Balasore Train Tragedy: Dissent Note By A Probe Panel Member Hints At Coverup Exercise


A dissent note by one of the five-member inquiry committee set up by the Railway Ministry has hinted at the possibility of tampering of the record, with a view to coverup the sequence of scarry events leading to the worst train tragedy in Odisha.

The Indian Railways had set up a five-member inquiry committee immediately after the ghastly tragedy in Balasore and sought a preliminary report within 24 hours.

The preliminary report submitted on 3 June points to a faulty signal as a probable cause. However, one of the five also submitted a separate ‘dissent note’.

The note, signed by A K Mahanta, a senior section engineer of the signalling department of Indian Railways at Balasore, has hinted at a coverup exercise with the possibility of tinkering of the record with a view to change the sequence of events leading to the accident.

Titled ‘Dissent note regarding joint finding report on derailment at BNBR yard on 02.06.2023’,  the one page handwritten and signed note accessed by Swarajya is dated 3 June, 2023 and says, ‘I did not agree with point no-4 [of the preliminary report] which mention as the point 17 A was found set for up loop line. Based on observation from Data logger report the point 17 was set for normal side. It may be reversed after derailment.’

Mahanta further wrote, “The point of derailment is before the LC (level crossing) gate 94 that is before point 17 A.”

Point no. 4 of the preliminary report says, “Point no. 17 A was found set for up loop line (in reverse condition) of BNBR station at km no 255/13-15.”

Mahanta’s dissent note goes on to add, “The point of derailment [was] before the LC [level crossing] gate 94 that is before point 17 A.”

Mahanta’s dissent means that while the preliminary report said the switch or Point 17 A (responsible for the train changing direction) was set for the loop line and the Coromandel Express accordingly entered the loop line at 128 kmph, Mahanta says the data logger — the black box of train operation is concerned — says otherwise.
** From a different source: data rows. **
(** A new element at a bucket that held none and that its probe comes to. *)
Lemma add_ok h m x key v f :
  kh_ok hash h m -> shape k h -> in_table h x -> live (kh_flags h) x = false -> m !! key = None ->
  reach hash (kh_flags h) (kh_n_buckets h) key x -> kh_vals h !! Z.to_nat x = Some v ->
  kh_n_occupied h < kh_upper_bound h -> flags_set (kh_flags h) f (2 ^ k) x false false ->
  kh_ok hash (set_counts (kh_size h + 1) (kh_n_occupied h + Z.b2z (negb (taken (kh_flags h) x)))
    (set_flags f (set_keys (<[Z.to_nat x := key]> (kh_keys h)) h))) (<[key := v]> m).
Proof.
  intros Ho Hs Hx Hlx Hkey Hr Hv Hlt Hf. pose proof (sh_n k h Hs) as En.
  assert (forall j, in_table h j -> live f j = (if decide (j = x) then true else live (kh_flags h) j)) as Hl.
  { intros j Hj. unfold in_table in Hj. rewrite En in Hj. by destruct (flags_set_live _ _ _ _ _ _ j Hf Hj) as [-> _]. }
  assert (forall j, in_table h j -> taken f j = (if decide (j = x) then true else taken (kh_flags h) j)) as Ht.
  { intros j Hj. unfold in_table in Hj. rewrite En in Hj. by destruct (flags_set_live _ _ _ _ _ _ j Hf Hj) as [_ ->]. }
  assert (forall j, in_table h j -> taken (kh_flags h) j = true -> taken f j = true) as Hmono.
  { intros j Hj Hjt. rewrite Ht by done. by destruct (decide (j = x)). }
  assert (forall j, in_table h j -> <[Z.to_nat x := key]> (kh_keys h) !! Z.to_nat j = if decide (j = x) then Some key else kh_keys h !! Z.to_nat j) as Hkeys.
  { intros j Hj. pose proof (sh_keys k h Hs). unfold in_table in *. destruct (decide (j = x)) as [->|N].
    - apply list_lookup_insert_eq. lia. - apply list_lookup_insert_ne. lia. }
  assert (forall j, in_table h j -> live (kh_flags h) j = true -> kh_keys h !! Z.to_nat j <> Some key) as Hfresh.
  { intros j Hj Hlj Ej. destruct (val_lookup k Hk h j Hs Hj) as [w Hw]. assert (m !! key = Some w); [|congruence].
    apply (ko_map _ _ _ Ho). exists j. done. }
  unfold set_counts, set_flags, set_keys in *. split; unfold in_table, stored in *; simpl in *.
  - right. exists k. split; [done|]. destruct Hs. split; simpl; try done; [by destruct Hf|by rewrite length_insert].
  - intros i key' Hi. rewrite Hl, Hkeys by done. destruct (decide (i = x)) as [->|N]; intros Hli E.
    + injection E as <-. apply (reach_mono hash (kh_flags h)); [intros j Hj Hjt; by apply Hmono|done].
    + apply (reach_mono hash (kh_flags h)); [intros j Hj Hjt; by apply Hmono|]. by apply (ko_reach _ _ _ Ho).
  - intros i j key' Hi Hj. rewrite !Hl, !Hkeys by done.
    destruct (decide (i = x)) as [->|], (decide (j = x)) as [->|]; intros Hli Hlj Ei Ej; [done| | |].
    + exfalso. apply (Hfresh j Hj Hlj). congruence.
    + exfalso. apply (Hfresh i Hi Hli). congruence.
    + by apply (ko_inj _ _ _ Ho i j key').
  - intros key' v'. rewrite lookup_insert_Some, (ko_map _ _ _ Ho key' v'). split.
    + intros [[<- <-]|[N (i & Hi & Hli & Hki & Hvi)]].
      * exists x. rewrite Hl, Hkeys, !decide_True by done. done.
      * exists i. rewrite Hl, Hkeys by done. destruct (decide (i = x)) as [->|]; [congruence|]. done.
    + intros (i & Hi & Hli & Hki & Hvi). rewrite Hl in Hli by done. rewrite Hkeys in Hki by done.
      destruct (decide (i = x)) as [->|]; [left; split; congruence|]. right. split.
      * intros <-. by apply (Hfresh i Hi Hli).
      * exists i. done.
  - rewrite (ko_size _ _ _ Ho). rewrite (count_update (live (kh_flags h)) (live f) _ x).
    + rewrite Hl, decide_True, Hlx by done. simpl. lia.
    + lia.
    + intros i Hi N. rewrite Hl by lia. by rewrite decide_False.
  - rewrite (ko_occ _ _ _ Ho). rewrite (count_update (taken (kh_flags h)) (taken f) _ x).
    + rewrite Ht, decide_True by done. destruct (taken (kh_flags h) x); simpl; lia.
    + lia.
    + intros i Hi N. rewrite Ht by lia. by rewrite decide_False.
  - apply (ko_upper _ _ _ Ho).
  - destruct (taken (kh_flags h) x); simpl; lia.
Qed.

(** [kh_enter] at the bucket [kh_put_site] found. *)
Lemma kh_enter_run h m x key :
  kh_ok hash h m -> shape k h -> in_table h x -> kh_n_occupied h < kh_upper_bound h ->
  match m !! key with
  | Some v => live (kh_flags h) x = true /\ stored h x key v -> kh_enter key x h = Done (x, 0) h
  | None => live (kh_flags h) x = false /\ reach hash (kh_flags h) (kh_n_buckets h) key x ->
      exists v h', kh_enter key x h = Done (x, if taken (kh_flags h) x then 2 else 1) h' /\
        kh_ok hash h' (<[key := v]> m) /\ live (kh_flags h') x = true /\ stored h' x key v /\
        kh_n_buckets h' = kh_n_buckets h /\ kh_size h' = kh_size h + 1 /\
        kh_n_occupied h' = kh_n_occupied h + Z.b2z (negb (taken (kh_flags h) x))
  end.
Proof.
  intros Ho Hs Hx Hlt. pose proof (sh_n k h Hs) as En. assert (0 <= x < 2 ^ k) as Hx' by (unfold in_table in Hx; lia).
  unfold kh_enter. destruct (m !! key) as [v|] eqn:Em; intros [Hl Hr].
  - msimp. rewrite (ac_isempty_run h _ (2 ^ k)) by (done || apply Hs).
    unfold live in Hl. apply negb_true_iff, orb_false_iff in Hl as [-> Hd].
    rewrite (ac_isdel_run h _ (2 ^ k)) by (done || apply Hs). by rewrite Hd.
  - destruct (val_lookup k Hk h x Hs Hx) as [v Hv]. destruct (load_lt hash k Hk h m Ho Hs) as [Hocc Hn].
    pose proof (size_le_occ hash h m Ho) as Hsz.
    destruct (put_key_run h x key Hs Hx) as [Ek Hs1]. set (h1 := set_keys (<[Z.to_nat x := key]> (kh_keys h)) h) in *.
    destruct (flag_clear_run h1 3 (kh_flags h) (2 ^ k) x) as (f & Ef & Hf); [apply Hs|done|lia|].
    change (Z.testbit 3 1) with true in Hf. change (Z.testbit 3 0) with true in Hf. rewrite !andb_false_r in Hf.
    pose proof (add_ok h m x key v f Ho Hs Hx Hl Em Hr Hv Hlt Hf) as Hok. fold h1 in Hok.
    assert (u32 (kh_size h + 1) = kh_size h + 1) as Eu by (apply wrap_small; lia).
    assert (u32 (kh_n_occupied h + 1) = kh_n_occupied h + 1) as Eo by (apply wrap_small; lia).
    exists v. eexists. split; [|split; [exact Hok|]].
    + msimp. rewrite (ac_isempty_run h _ (2 ^ k)) by (done || apply Hs). unfold ac_set_isboth_false.
      unfold taken. destruct (st_empty (kh_flags h) x) eqn:Ee; simpl negb; cbv iota.
      * rewrite Ek. rewrite Ef. simpl. rewrite Eu, Eo. done.
      * rewrite (ac_isdel_run h _ (2 ^ k)) by (done || apply Hs). unfold live in Hl. rewrite Ee in Hl. simpl in Hl.
        apply negb_false_iff in Hl. rewrite Hl. rewrite Ek, Ef. simpl. rewrite Eu, Z.add_0_r. done.
    + split_and!; try done; simpl.
      * destruct (flags_set_live _ _ _ _ _ _ x Hf Hx') as [-> _]. by rewrite decide_True.
      * split; [|done]. simpl. apply list_lookup_insert_eq. pose proof (sh_keys k h Hs). lia.
Qed.

(** [kh_value(h, x) = v] for an element. *)
Lemma put_val_ok h m x key v0 v :
  kh_ok hash h m -> shape k h -> in_table h x -> live (kh_flags h) x = true -> stored h x key v0 ->
  exists h', put_val x v h = Done tt h' /\ kh_ok hash h' (<[key := v]> m) /\ stored h' x key v /\
    kh_n_buckets h' = kh_n_buckets h /\ kh_size h' = kh_size h.
Proof.
  intros Ho Hs Hx Hl [Hkx Hvx]. destruct (put_val_run h x v Hs Hx) as [E Hs']. eexists. split; [exact E|].
  assert (forall j, in_table h j -> <[Z.to_nat x := v]> (kh_vals h) !! Z.to_nat j = if decide (j = x) then Some v else kh_vals h !! Z.to_nat j) as Hvals.
  { intros j Hj. pose proof (sh_vals k h Hs). pose proof (sh_n k h Hs). unfold in_table in *. destruct (decide (j = x)) as [->|N].
    - apply list_lookup_insert_eq. lia. - apply list_lookup_insert_ne. lia. }
  split.
  - destruct Ho. split; try done; unfold in_table, stored in *; simpl in *.
    + by right; exists k.
    + intros key' v'. rewrite lookup_insert_Some, (ko_map0 key' v'). split.
      * intros [[<- <-]|[N (i & Hi & Hli & Hki & Hvi)]].
        -- exists x. rewrite Hvals, decide_True by done. done.
        -- exists i. rewrite Hvals by done. destruct (decide (i = x)) as [->|]; [congruence|]. done.
      * intros (i & Hi & Hli & Hki & Hvi). rewrite Hvals in Hvi by done.
        destruct (decide (i = x)) as [->|N]; [left; split; congruence|]. right. split.
        -- intros <-. apply N. by apply (ko_inj0 i x key).
        -- exists i. done.
  - split_and!; try done. split; [done|]. simpl. rewrite Hvals by done. by rewrite decide_True.
Qed.

(** [kh_del] of an element. *)
Lemma kh_del_ok h m x key v :
  kh_ok hash h m -> shape k h -> in_table h x -> live (kh_flags h) x = true -> stored h x key v ->
  exists h', kh_del x h = Done tt h' /\ kh_ok hash h' (delete key m) /\ kh_n_buckets h' = kh_n_buckets h /\
    kh_size h' = kh_size h - 1.
Proof.
  intros Ho Hs Hx Hlx [Hkx Hvx]. pose proof (sh_n k h Hs) as En. assert (0 <= x < 2 ^ k) as Hx' by (unfold in_table in Hx; lia).
  destruct (ac_set_isdel_true_run h (kh_flags h) (2 ^ k) x) as (f & Ef & Hf); [apply Hs|done|].
  pose proof (count_update (live (kh_flags h)) (live f) (Z.to_nat (kh_n_buckets h)) x) as Hcl.
  assert (forall j, in_table h j -> live f j = (if decide (j = x) then false else live (kh_flags h) j)) as Hl.
  { intros j Hj. unfold in_table in Hj. rewrite En in Hj. destruct (flags_set_live _ _ _ _ _ _ j Hf Hj) as [-> _].
    by rewrite orb_true_r. }
  assert (forall j, in_table h j -> taken f j = taken (kh_flags h) j) as Ht.
  { intros j Hj. unfold in_table in Hj. rewrite En in Hj. destruct (flags_set_live _ _ _ _ _ _ j Hf Hj) as [_ ->].
    by destruct (decide (j = x)) as [->|]. }
  assert (count (live f) (Z.to_nat (kh_n_buckets h)) = kh_size h - 1) as Hc.
  { rewrite Hcl, <- (ko_size _ _ _ Ho), Hlx, Hl, decide_True by done || (unfold in_table in Hx; lia) || (intros i Hi N; rewrite Hl by (unfold in_table; lia); by rewrite decide_False).
    simpl. lia. }
  assert (u32 (kh_size h - 1) = kh_size h - 1) as Eu.
  { pose proof (count_range (live f) (Z.to_nat (kh_n_buckets h))). destruct (load_lt hash k Hk h m Ho Hs).
    pose proof (size_le_occ hash h m Ho). apply wrap_small. lia. }
  eexists. split; [|split].
  - unfold kh_del. msimp. unfold in_table in Hx. destruct (Z.eqb_spec x (kh_n_buckets h)); [lia|]. cbn [negb]. cbv beta iota.
    rewrite (ac_iseither_run h _ (2 ^ k)) by (done || apply Hs). unfold live in Hlx. apply negb_true_iff in Hlx. rewrite Hlx.
    rewrite Ef. simpl. rewrite Eu. done.
  - unfold set_counts, set_flags. destruct Ho. split; unfold in_table, stored in *; simpl in *; try done.
    + right. exists k. split; [done|]. destruct Hs. split; try done. by destruct Hf.
    + intros i key' Hi. rewrite Hl by done. destruct (decide (i = x)); [done|]. intros Hli Hki.
      apply (reach_mono hash (kh_flags h)); [intros j Hj; by rewrite Ht|]. by apply ko_reach0.
    + intros i j key' Hi Hj. rewrite !Hl by done. destruct (decide (i = x)); [done|]. destruct (decide (j = x)); [done|].
      intros. by apply (ko_inj0 i j key').
    + intros key' v'. rewrite lookup_delete_Some, (ko_map0 key' v'). split.
      * intros [N (i & Hi & Hli & Hki & Hvi)]. exists i. rewrite Hl by done. destruct (decide (i = x)) as [->|]; [congruence|]. done.
      * intros (i & Hi & Hli & Hki & Hvi). rewrite Hl in Hli by done. destruct (decide (i = x)) as [->|N]; [done|]. split.
        -- intros <-. apply N. by apply (ko_inj0 i x key).
        -- exists i. done.
    + rewrite ko_occ0. apply count_ext. intros i Hi. symmetry. apply Ht. lia.
  - done.
Qed.

End Change.

(** ** Rehashing in place

    While [kh_resize] runs, the arrays hold elements of the old table (live in the old
    flags), elements of the new one (taken in the new flags), and the element in hand. *)

Section Rehash.
Context {V : Type} `{A : KAlloc V} (hash : Z -> Z).
Context (n k' : Z) (Hn : 0 <= n) (Hk' : 2 <= k' <= 31) (m : gmap Z V) (N : Z) (HN : N < 2 ^ k').
Let n' := 2 ^ k'.
Implicit Types (h : kh V) (g : list Z) (hand : option (Z * V)).

Definition old_at h (i : Z) : Prop := 0 <= i < n /\ live (kh_flags h) i = true.
Definition new_at g (i : Z) : Prop := 0 <= i < n' /\ taken g i = true.
Definition here h g (i : Z) : Prop := old_at h i \/ new_at g i.
Definition in_hand hand : Z := match hand with Some _ => 1 | None => 0 end.

Record rehashing h g hand : Prop := {
  rh_n : kh_n_buckets h = n;
  rh_f : covers (kh_flags h) n;
  rh_g : covers g n';
  rh_keys : Z.max n n' <= Z.of_nat (length (kh_keys h));
  rh_vals : Z.max n n' <= Z.of_nat (length (kh_vals h));
  rh_del : forall i, 0 <= i < n' -> st_del g i = false;
  rh_apart : forall i, old_at h i -> new_at g i -> False;
  rh_reach : forall i key, new_at g i -> kh_keys h !! Z.to_nat i = Some key -> reach hash g n' key i;
  rh_inj : forall i j key, here h g i -> here h g j ->
    kh_keys h !! Z.to_nat i = Some key -> kh_keys h !! Z.to_nat j = Some key -> i = j;
  rh_hand : forall i key v, hand = Some (key, v) -> here h g i -> kh_keys h !! Z.to_nat i <> Some key;
  rh_map : forall key v, m !! key = Some v <-> (exists i, here h g i /\ stored h i key v) \/ hand = Some (key, v);
  rh_count : count (live (kh_flags h)) (Z.to_nat n) + count (taken g) (Z.to_nat n') + in_hand hand = N;
}.

Lemma n'_pos : 0 < n'.
Proof. apply n_pos. lia. Qed.

Lemma here_range h g i : here h g i -> 0 <= i < Z.max n n'.
Proof. intros [[]|[]]; lia. Qed.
The switch was set “for normal side”, meaning the train was meant to go straight ahead, he says. He also goes on to make another startling claim: “It (Point 17) may be reversed after the derailment.”

It is not clear whether Mahanta is hinting at a cover-up when he says that the switch may have been reset, but experts are clear.

Now the data logger which monitors and records all activities and event in the signalling system of a railway station holds the key to ascertain what happened on that fateful evening at Bahanaga Bazar station that led to the worst train tragedy.

However, the Railways maintain that everything will come out in the investigation.